[Opening Records supplied section]
Lemma check_copy_complete ex m c d :
  executor_ok ex -> words_ok c -> allocation_id (source c) <> 0 -> desc_for ex c d -> host_device d <= u64_max ->
  (forall b, m !! grant_key c = Some b -> b = grant_bounds c) -> check_copy ex m c = Ok (<[grant_key c := grant_bounds c]> m, d).
Proof.
  intros [Htok Haok] Hw Hid [a t Ha Ht -> Hs Hsrc Hdst] Hh Hm. pose proof Hw as (H1 & H2 & H3 & H4 & H5)%words_nonneg. cbn in Hh.
  specialize (Htok _ _ Ht). specialize (Haok _ _ Ha). unfold tensor_ok in Htok. unfold arena_ok in Haok. unfold check_copy. rewrite Ha. cbn [ok_or].
  assert (forall x y, x + y <= u64_max -> checked_add x y = Some (x + y)) as Hadd by (intros x y Hle; unfold checked_add; by rewrite (proj2 (Z.leb_le _ _))).
  rewrite !Hadd by lia. cbn [ok_or]. destruct (_ || (_ <? offset _ + _)) eqn:Eb; [rewrite !orb_true_iff, !Z.eqb_eq, !Z.ltb_lt in Eb; lia|].
  fold (grant_key c) (grant_bounds c). assert (default (grant_bounds c) (m !! grant_key c) = grant_bounds c) as -> by (destruct (m !! grant_key c) as [b|] eqn:E; [by apply Hm|done]).
  rewrite bool_decide_true by done. cbn [negb]. rewrite Ht. cbn [ok_or].
  rewrite (proj2 (Z.ltb_ge (t_bytes t) _)) by lia. by rewrite (Hadd (address t)) by lia.
Qed.
Lemma check_copies_complete ex cs : forall m ds,
  executor_ok ex -> Forall words_ok cs -> Forall2 (fun c d => allocation_id (source c) <> 0 /\ desc_for ex c d /\ host_device d <= u64_max) cs ds ->
  consistent cs -> (forall c b, c ∈ cs -> m !! grant_key c = Some b -> b = grant_bounds c) -> check_copies ex m cs = Ok ds.
Proof.
  induction cs as [|c cs IH]; intros m ds Hex Hw Hds Hcon Hm; inversion Hds as [|? d ? ds' (Hid & Hd & Hh) Hds']; subst; [done|]. inversion_clear Hw as [|? ? Hc Hcs]. cbn [check_copies].
  rewrite (check_copy_complete ex m c d) by (done || (intros; apply (Hm c); [left|done])). rewrite (IH _ ds'); try done.
  - intros x y Hx Hy. apply Hcon; by right.
  - intros x b Hx. destruct (decide (grant_key x = grant_key c)) as [Hk|Hne]; [rewrite Hk, lookup_insert_eq; intros [= <-]; apply Hcon; [left|by right|done]|].
    rewrite lookup_insert_ne by done. apply Hm. by right.
Qed.

(** Sorted ranges without a common byte are apart. *)
Lemma disjoint_not_overlapping l :
  StronglySorted key_le l -> Forall (fun t => 0 < t.2 /\ t.1 + t.2 <= u64_max) l -> NoDup (l ≫= target_bytes) -> overlapping l = false.
Proof.
  induction l as [|a l IH]; intros Hs Hp Hnd; [done|]. inversion_clear Hs as [|? ? Hs' Ha]. inversion_clear Hp as [|? ? [Hpa Hra] Hp']. destruct l as [|b l]; [done|].
  rewrite bind_cons in Hnd. apply NoDup_app in Hnd as (_ & Hdis & Hnd). cbn [overlapping]. apply orb_false_iff. split; [|by apply IH].
  unfold checked_add. rewrite (proj2 (Z.leb_le _ _)) by done. apply Z.ltb_ge. inversion_clear Ha as [|? ? Hab _]. inversion_clear Hp' as [|? ? [Hpb _] _].
  assert (a.1 <= b.1) as Hle. { unfold key_le, cmp, pair_ord, pair_cmp in Hab. cbn in Hab. destruct (Z.compare_spec a.1 b.1); try lia. congruence. }
  destruct (decide (a.1 + a.2 <= b.1)) as [|Hgt]; [done|]. exfalso. apply (Hdis b.1).
  - apply elem_of_seqZ. lia.
  - apply list_elem_of_bind. exists b. split; [apply elem_of_seqZ; lia|left].
Qed.

Lemma check_copy_addresses ex m c m' d : check_copy ex m c = Ok (m', d) -> allocation_id (source c) <> 0 /\ host_device d <= u64_max.
Proof.
  unfold check_copy. destruct (arenas ex !! _) as [a|]; cbn [ok_or]; [|done]. destruct (checked_add (allocation_offset _) _); cbn [ok_or]; [|done].
  destruct (checked_add (offset _) _); cbn [ok_or]; [|done]. destruct (Z.eqb_spec (allocation_id (source c)) 0); [done|]. destruct (_ || _); [done|]. destruct (negb _); [done|].
  destruct (tensors ex !! _) as [t|]; cbn [ok_or]; [|done]. destruct (checked_add (destination_offset c) _); cbn [ok_or]; [|done]. destruct (_ <? _); [done|].
  destruct (checked_add (address t) _); cbn [ok_or]; [|done]. destruct (checked_add (device_pointer a) _) as [h|] eqn:E; cbn [ok_or]; [|done].
  apply checked_add_Some in E as [-> ?]. by intros [= _ <-].
Qed.
Lemma check_copies_addresses ex cs : forall m ds, check_copies ex m cs = Ok ds -> Forall2 (fun c d => allocation_id (source c) <> 0 /\ host_device d <= u64_max) cs ds.
Proof.
  induction cs as [|c cs IH]; intros m ds; cbn [check_copies]; [by intros [= <-]|]. destruct (check_copy ex m c) as [[m' d]|] eqn:Ec; [|done].
  destruct (check_copies ex m' cs) as [ds'|] eqn:Er; [|done]. intros [= <-]. constructor; [by eapply check_copy_addresses|by eapply IH].
Qed.

(** Validation accepts exactly the acceptable parts. *)
Definition accepts (ex : LocalRestoreExecutor) (p : RawRestorePart) : bool :=
  match check_copies ex ∅ (copies p) with Ok ds => negb (overlapping (merge_sort key_le (target <$> ds))) | Err _ => false end.
Lemma accepts_iff ex p : executor_ok ex -> Forall words_ok (copies p) -> accepts ex p = true <-> acceptable ex p.
Proof.
  intros Hex Hw. unfold accepts. split.
  - destruct (check_copies ex ∅ (copies p)) as [ds|] eqn:Hc; [|done]. intros Ho%negb_true_iff. destruct (check_copies_Ok _ _ _ _ Hw Hc) as (Hds & Hcon & _). pose proof (check_copies_addresses _ _ _ _ Hc) as Had. split; [|done|].
    + apply Forall_lookup. intros i c Hi. destruct (Forall2_lookup_l _ _ _ i c Hds Hi) as (d & Hd & Hf). destruct (Forall2_lookup_lr _ _ _ i c d Had Hi Hd) as [? ?]. eauto.
    + intros ds' Hds'. rewrite (descs_unique ex (copies p) ds' ds) by done. apply disjoint_targets; [|done]. apply Forall_lookup. intros i d Hi.
      destruct (Forall2_lookup_r _ _ _ i d Hds Hi) as (c & _ & [a t' _ _ -> Hs _ _]). cbn. lia.
  - intros [Hcs Hcon Hdis]. assert (exists ds, Forall2 (fun c d => allocation_id (source c) <> 0 /\ desc_for ex c d /\ host_device d <= u64_max) (copies p) ds) as [ds Hds].
    { clear -Hcs. induction Hcs as [|c cs (Hid & d & Hd & Hh) _ [ds IH]]; [by exists []|]. exists (d :: ds). by constructor. }
    rewrite (check_copies_complete ex (copies p) ∅ ds) by (done || intros ? ? _; by rewrite lookup_empty). apply negb_true_iff.
    assert (Forall2 (desc_for ex) (copies p) ds) as Hf by (eapply Forall2_impl; [exact Hds|]; by intros ? ? (_ & ? & _)). apply disjoint_not_overlapping.
    + apply Sorted_StronglySorted; [apply _|]. apply Sorted_merge_sort; apply _.
    + rewrite merge_sort_Permutation. apply Forall_fmap, Forall_lookup. intros i d Hi. destruct (Forall2_lookup_r _ _ _ i d Hf Hi) as (c & Hc & Hd). destruct Hex as [Ht _].
      destruct Hd as [a t' _ Htt -> Hs _ Hdst]. specialize (Ht _ _ Htt). unfold tensor_ok in Ht. cbn. lia.
    + rewrite merge_sort_Permutation. by apply Hdis.
Qed.

(** ** Several parts *)

Definition sent (l : bytes) (ops : list StreamOp) : list CopyDesc :=
  ops ≫= fun op => match op with OpCopies l' ds => if bool_decide (l' = l) then ds else [] | _ => [] end.
Definition events_in (ops : list StreamOp) : list Z := ops ≫= fun op => match op with OpEvent e => [e] | _ => [] end.
(** The descriptors of the copies of layer [l]. *)
Definition descs_of (l : bytes) (cs : list RawCopy) (ds : list CopyDesc) : list CopyDesc :=
  (filter (fun p => layer p.1 = l) (zip cs ds)).*2.

Lemma sent_app l a b : sent l (a ++ b) = sent l a ++ sent l b.
Proof. apply bind_app. Qed.
Lemma events_in_app a b : events_in (a ++ b) = events_in a ++ events_in b.
Proof. apply bind_app. Qed.
Lemma events_in_events es : events_in (OpEvent <$> es) = es.
Proof. unfold events_in. induction es as [|e es IH]; [done|]. rewrite fmap_cons, bind_cons, IH. done. Qed.
Lemma sent_events l es : sent l (OpEvent <$> es) = [].
Proof. by induction es. Qed.
Lemma descs_of_app l cs cs' ds ds' : length cs = length ds -> descs_of l (cs ++ cs') (ds ++ ds') = descs_of l cs ds ++ descs_of l cs' ds'.
Proof. intros H. unfold descs_of. by rewrite zip_with_app, filter_app, fmap_app. Qed.

(** ** Events of a part *)

Lemma values_of_keys (ls : list bytes) (m : gmap bytes Z) :
  NoDup ls -> ls ≫= (fun l => option_list (m !! l)) ≡ₚ (map_to_list (filter (fun e => e.1 ∈ ls) m)).*2.
Proof.
  induction ls as [|l ls IH]; intros Hnd.
  { assert (filter (fun e => e.1 ∈ []) m = ∅) as ->; [|by rewrite map_to_list_empty].
    apply map_empty. intros k. rewrite map_lookup_filter. destruct (m !! k); cbn; [|done]. case_guard; [set_solver|done]. }
  apply NoDup_cons in Hnd as [Hl Hnd]. rewrite bind_cons, IH by done. destruct (m !! l) as [e|] eqn:E; cbn [option_list app].
  - assert (filter (fun x => x.1 ∈ l :: ls) m = <[l := e]> (filter (fun x => x.1 ∈ ls) m)) as ->.
    { apply map_eq. intros k. rewrite map_lookup_filter. destruct (decide (k = l)) as [->|Hk].
      - rewrite lookup_insert_eq, E. cbn. case_guard; [done|set_solver].
      - rewrite lookup_insert_ne, map_lookup_filter by done. destruct (m !! k); cbn; [|done]. case_guard; case_guard; try done; set_solver. }
    rewrite map_to_list_insert; [done|]. rewrite map_lookup_filter, E. cbn. by case_guard.
  - assert (filter (fun e => e.1 ∈ l :: ls) m = filter (fun e => e.1 ∈ ls) m) as ->; [|done]. apply map_filter_ext. cbn. intros k v Hk. assert (k <> l) by congruence. set_solver.
Qed.

Lemma values_split (P : bytes * Z -> Prop) `{forall x, Decision (P x)} (m : gmap bytes Z) :
  (map_to_list m).*2 ≡ₚ (map_to_list (filter P m)).*2 ++ (map_to_list (filter (fun x => ~ P x) m)).*2.
Proof.
  induction m as [|k v m Hk IH] using map_ind; [by rewrite !map_filter_empty, map_to_list_empty|].
  rewrite map_to_list_insert, fmap_cons, IH by done. cbn [snd]. destruct (decide (P (k, v))) as [HP|HP].
  - rewrite (map_filter_insert_True P) by done. rewrite (map_filter_insert_False (fun x => ~ P x)), delete_id by (done || by intros Hn). rewrite map_to_list_insert; [done|]. rewrite map_lookup_filter, Hk. done.
  - rewrite (map_filter_insert_True (fun x => ~ P x)) by done. rewrite (map_filter_insert_False P), delete_id by done.
    rewrite (map_to_list_insert (filter (fun x => ~ P x) m)); [|by rewrite map_lookup_filter, Hk]. by rewrite fmap_cons, <- Permutation_middle.
Qed.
[Closing Records supplied section]
- [Exercise] Taking the entries above, restate exactly those lines that fall between the line with "Definition accepts (ex" and the line with "Sorted_merge_sort; apply _.", keeping both of those lines too.

- [Task output]
Definition accepts (ex : LocalRestoreExecutor) (p : RawRestorePart) : bool :=
  match check_copies ex ∅ (copies p) with Ok ds => negb (overlapping (merge_sort key_le (target <$> ds))) | Err _ => false end.
Lemma accepts_iff ex p : executor_ok ex -> Forall words_ok (copies p) -> accepts ex p = true <-> acceptable ex p.
Proof.
  intros Hex Hw. unfold accepts. split.
  - destruct (check_copies ex ∅ (copies p)) as [ds|] eqn:Hc; [|done]. intros Ho%negb_true_iff. destruct (check_copies_Ok _ _ _ _ Hw Hc) as (Hds & Hcon & _). pose proof (check_copies_addresses _ _ _ _ Hc) as Had. split; [|done|].
    + apply Forall_lookup. intros i c Hi. destruct (Forall2_lookup_l _ _ _ i c Hds Hi) as (d & Hd & Hf). destruct (Forall2_lookup_lr _ _ _ i c d Had Hi Hd) as [? ?]. eauto.
    + intros ds' Hds'. rewrite (descs_unique ex (copies p) ds' ds) by done. apply disjoint_targets; [|done]. apply Forall_lookup. intros i d Hi.
      destruct (Forall2_lookup_r _ _ _ i d Hds Hi) as (c & _ & [a t' _ _ -> Hs _ _]). cbn. lia.
  - intros [Hcs Hcon Hdis]. assert (exists ds, Forall2 (fun c d => allocation_id (source c) <> 0 /\ desc_for ex c d /\ host_device d <= u64_max) (copies p) ds) as [ds Hds].
    { clear -Hcs. induction Hcs as [|c cs (Hid & d & Hd & Hh) _ [ds IH]]; [by exists []|]. exists (d :: ds). by constructor. }
    rewrite (check_copies_complete ex (copies p) ∅ ds) by (done || intros ? ? _; by rewrite lookup_empty). apply negb_true_iff.
    assert (Forall2 (desc_for ex) (copies p) ds) as Hf by (eapply Forall2_impl; [exact Hds|]; by intros ? ? (_ & ? & _)). apply disjoint_not_overlapping.
    + apply Sorted_StronglySorted; [apply _|]. apply Sorted_merge_sort; apply _.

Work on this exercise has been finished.